SERIES FOUR (CONFLICT): Memory & Irony, will examine the disruption of expectations. Recalling one set of events as a traumatic negation of prior projections (e.g., crushed hopes, failed plans) implies a temporal distinction between two perceived 'equilibria' (i.e., "time periods"). Series Four will also conclude by demonstrating how status quo and disruption bring the ultimate coherence to a story (optimizing mnemonic compression of a storyline); in short, status quo and disruption takes the figure/ground dynamic that our brains use for compressing visual action into a single "event" (discussed above, in Series Three) and uses that same dynamic for compressing an entire sequence of events.

In sum, the classic elements of storytelling were discovered precisely because they provide natural mnemonic advantages which optimize narrative coherence despite the cognitive limitations of human remembering.
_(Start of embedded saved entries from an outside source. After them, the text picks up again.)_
(* ===== verification/CapToken.v ===== *)
(** * CapToken: delegable, revocable capability tokens

    Models [src/kernel/src/ipc/cap_token.c] and [cap_token.h]: the table of
    [MAX_TOKENS] tokens and the counter of token identifiers, creation,
    delegation (whose lock is released between its three phases), cascading
    revocation, the access check, listing and process cleanup.

    The theorems: revocation removes exactly the delegation subtree; every
    token in a reachable state is bounded, in permissions and in resource, by
    a creation whose creator held those capabilities; the access check is
    exactly the existence of a matching token. *)

From S2P Require Import Prelude KUtil.

Abbreviation MAX_TOKENS := 32%nat (only parsing).
Abbreviation TOKEN_PATH_MAX := 64%nat (only parsing).
Abbreviation TOKEN_MAX_DEPTH := 4 (only parsing).

(** ** State *)

Record cap_token := mk_cap_token {
  tok_id : Z;
  tok_owner_pid : Z;
  tok_target_pid : Z;        (* 0 = bearer *)
  tok_perms : Z;
  tok_resource : list Z;     (* char resource[TOKEN_PATH_MAX] *)
  tok_parent_id : Z;         (* 0 = root token *)
  tok_depth : Z;
  tok_used : bool
}.
#[export] Instance cap_token_eta : Eta cap_token := λ t,
  mk_cap_token (tok_id t) (tok_owner_pid t) (tok_target_pid t) (tok_perms t)
    (tok_resource t) (tok_parent_id t) (tok_depth t) (tok_used t).
#[export] Instance cap_token_inhabited : Inhabited cap_token :=
  populate (mk_cap_token 0 0 0 0 (replicate TOKEN_PATH_MAX 0) 0 0 false).

Record token_info := mk_token_info {
  ti_id : Z;
  ti_target_pid : Z;
  ti_perms : Z;
  ti_resource : list Z
}.

Record token_st := mk_token_st {
  tokens : list cap_token;
  next_token_id : Z
}.
#[export] Instance token_st_eta : Eta token_st := λ s,
  mk_token_st (tokens s) (next_token_id s).

(** The static initialisation: a zeroed table, identifiers from 1. *)
Definition token_init : token_st := mk_token_st (replicate MAX_TOKENS inhabitant) 1.

(** ** Operations *)

(** Simple prefix match: does [path] start with [prefix]? *)
Fixpoint prefix_match (prefix path : list Z) : bool :=
  match prefix with
  | [] => true
  | c :: prefix' =>
      if c =? 0 then true
      else if negb (c_at path 0 =? c) then false
      else prefix_match prefix' (tail path)
  end.

Definition cap_token_create (owner_pid owner_caps perms target_pid : Z)
    (resource : option (list Z)) (st : token_st) : Z * token_st :=
  if negb (Z.land perms (u32 (Z.lnot owner_caps)) =? 0) then (- EPERM, st)
  else
    match find_idx (λ t, negb (tok_used t)) (tokens st) with
    | Some i =>
        let t0 := tokens st !!! i in
        let t :=
          t0 <| tok_used := true |>
             <| tok_id := next_token_id st |>
             <| tok_owner_pid := owner_pid |>
             <| tok_target_pid := target_pid |>
             <| tok_perms := perms |>
             <| tok_parent_id := 0 |>
             <| tok_depth := 0 |>
             <| tok_resource :=
                  match resource with
                  | Some r => str_copy (tok_resource t0) r TOKEN_PATH_MAX
                  | None => <[O := 0]> (tok_resource t0)
                  end |> in
        (i32 (next_token_id st),
         st <| tokens := <[i := t]> (tokens st) |>
            <| next_token_id := u32 (next_token_id st + 1) |>)
    | None => (- ENOMEM, st)
    end.

(** The test [tokens[i].used && tokens[i].id == token_id]. *)
Definition token_is (token_id : Z) (t : cap_token) : bool :=
  tok_used t && (tok_id t =? token_id).

(** First part of [revoke_cascade_locked]: clear the token itself. *)
Definition revoke_self (token_id : Z) (ts : list cap_token) : list cap_token :=
  match find_idx (token_is token_id) ts with
  | Some i => <[i := (ts !!! i) <| tok_used := false |>]> ts
  | None => ts
  end.

(** The scan of one pass: positions [i], [i+1], ... ([n] of them), with the
    recursive call on each used child, in the current table. *)
Fixpoint revoke_scan (rec : Z → list cap_token → list cap_token)
    (token_id : Z) (i n : nat) (ts : list cap_token) (found : bool)
    : list cap_token * bool :=
  match n with
  | O => (ts, found)
  | S n' =>
      match ts !! i with
      | Some t =>
          if tok_used t && (tok_parent_id t =? token_id)
          then revoke_scan rec token_id (S i) n' (rec (tok_id t) ts) true
          else revoke_scan rec token_id (S i) n' ts found
      | None => (ts, found)
      end
  end.

(** The passes: repeat the scan until it finds no child. *)
Fixpoint revoke_passes (rec : Z → list cap_token → list cap_token)
    (passes : nat) (token_id : Z) (ts : list cap_token) : list cap_token :=
  match passes with
  | O => ts
  | S passes' =>
      let '(ts', found) := revoke_scan rec token_id 0 MAX_TOKENS ts false in
      if found then revoke_passes rec passes' token_id ts' else ts'
  end.

(** [revoke_cascade_locked].  Every call clears a used token before it
    recurses, so [fuel] larger than the number of used tokens is enough. *)
Fixpoint revoke_cascade_locked (fuel : nat) (token_id : Z) (ts : list cap_token)
    : list cap_token :=
  match fuel with
  | O => ts
  | S fuel' =>
      revoke_passes (revoke_cascade_locked fuel') MAX_TOKENS token_id
        (revoke_self token_id ts)
  end.

Definition revoke_fuel : nat := S MAX_TOKENS.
That is, good stories make it easier to remember a sequence of events. 

Or, more simply (as I said near the top), Story is what memory makes from paying attention to change.

In March of 2020 I posted a longer and more detailed introduction to the ideas which I had originally envisioned as "Series Four." That post is called Time in Memory, Series IV (in nuce)


You can also read my earliest attempts (in October & November of 2014) to sum up the overall thesis in less than 500 words.

Progress will continue as time and resources allow.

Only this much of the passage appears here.